Home motherhood/family/parenting Building Family Relationships: Time & Talking

Building Family Relationships: Time & Talking

by Kelly Crawford

As I promised in the last post, Cultivating Family Relationships, I wanted to attempt to provide some practical ways we can tie the strings of fellowship in our homes.

Do we even understand how important this is? The modern American family spends enormous time and energy in pursuits like sports, careers, entertainment and education, but often neglect the far more important pursuit of relationships with one another!  Scripture says that we’ll be identified as Christians by our love for each other.

Do they know we are Christians by our love?

Time and Talking.

Hands down, there is NOTHING that will replace this vital aspect of building relationships.  It’s  foundational. Without it, nothing else we do will mean much.  Don’t take for granted that living in the same house will automatically make you close to one another.

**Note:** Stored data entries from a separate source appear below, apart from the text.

(* ===== verification/DirectTelemetry.v ===== *)
(** * Properties of direct telemetry in the state

    A field that a device's leaf has claimed shows what the leaves say or is
    marked as unavailable, whatever the controller publishes and whatever is
    reset in between; fields keep their types; the frames that crash the
    merge; what an overflow does. *)

From Stdlib Require Import ZArith QArith Qround Ascii String Lia.
From stdpp Require Import base list option strings gmap fin_maps sorting.
From S2P Require Import Prelude Float64 JsValue Utf8 ControllerCommands NativeLeaves Notifications JsonFields StateFields CerboLeaves CerboOverlay OverlayState OverlayFacts.

#[local] Open Scope string_scope.
#[local] Open Scope list_scope.
#[local] Open Scope Z_scope.

(** ** Steps on the state *)

Definition TA : string := "telemetry_available".

Lemma each_ind {A S} (f : A -> S -> option S) (P : S -> Prop) (l : list A) :
  (∀ x s s', x ∈ l -> f x s = Some s' -> P s -> P s') ->
  ∀ s s', each f l s = Some s' -> P s -> P s'.
Proof.
  induction l as [|x l IH]; intros Hf s s' H Hs; simpl in H; [congruence|].
  destruct (f x s) as [s1|] eqn:E; [|done]. simpl in H. apply (IH (λ x s s' Hx, Hf x s s' ltac:(by right)) s1); [done|].
  apply (Hf x s); [by left|done..].
Qed.

Lemma each_Some {A S} (f : A -> S -> option S) (P : S -> Prop) (l : list A) s :
  (∀ x s, P s -> ∃ s', f x s = Some s' ∧ P s') -> P s -> ∃ s', each f l s = Some s' ∧ P s'.
Proof.
  intros Hf. revert s. induction l as [|x l IH]; intros s Hs; simpl; [by eexists|].
  destruct (Hf x s Hs) as (s1 & E & Hs1). rewrite E. simpl. by apply IH.
Qed.

Lemma availability_set n v st : n ≠ TA -> availability (set_field n v st) = availability st.
Proof. intros H. unfold availability. by rewrite field_set_ne. Qed.

Lemma available_set n v st k : n ≠ TA -> available (set_field n v st) k = available st k.
Proof. intros H. unfold available. by rewrite availability_set. Qed.

Lemma direct_declared k : k ∈ directFields -> ∃ kd, assoc k stateFields = Some kd ∧ k ≠ TA.
Proof.
  intros H. assert (D : Forall (λ k, is_Some (assoc k stateFields) ∧ k ≠ TA) directFields) by listed.
  rewrite Forall_forall in D. destruct (D k H) as [[kd Hk] Hne]. by exists kd.
Qed.

Lemma field_kind_assoc k kd : assoc k stateFields = Some kd -> field_kind k = kd.
Proof. intros H. unfold field_kind. by rewrite H. Qed.

Definition cleared_field (k : string) : goval := cleared (field_kind k).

I think of Jesus as He discipled his followers.  Lots of time and talking all throughout the day (as in Deuteronomy).

“Nothing in the home life needs to be more carefully watched and more diligently cultivated that the conversation. It should be imbued with the spirit of love. No bitter word should ever be spoken. The language of husband and wife in their intercourse together should always be tender. Anger in word, or even in tone, should never be suffered. Chiding and faultfinding should never be permitted to mar the sacredness of their speech. The warmth and tenderness of their hearts should flow out in every word that they utter to each other. As parents, too, in their intercourse with their children, they should never speak save in words of Christlike gentleness. It is a fatal mistake to suppose that children’s lives can grow up into beauty in an atmosphere of strife…” -JR Miller

Statistics

I shudder to see statistics of television-viewing. (I’m not “anti-tv”, I’m just a realist about what it’s doing to our families.) And if you do the math, both spouses usually go separate ways for the day, children go separate ways, everyone comes home and takes care of responsibilities, then, not only do they veg out in front of the tv, but most families watch different sets in different rooms!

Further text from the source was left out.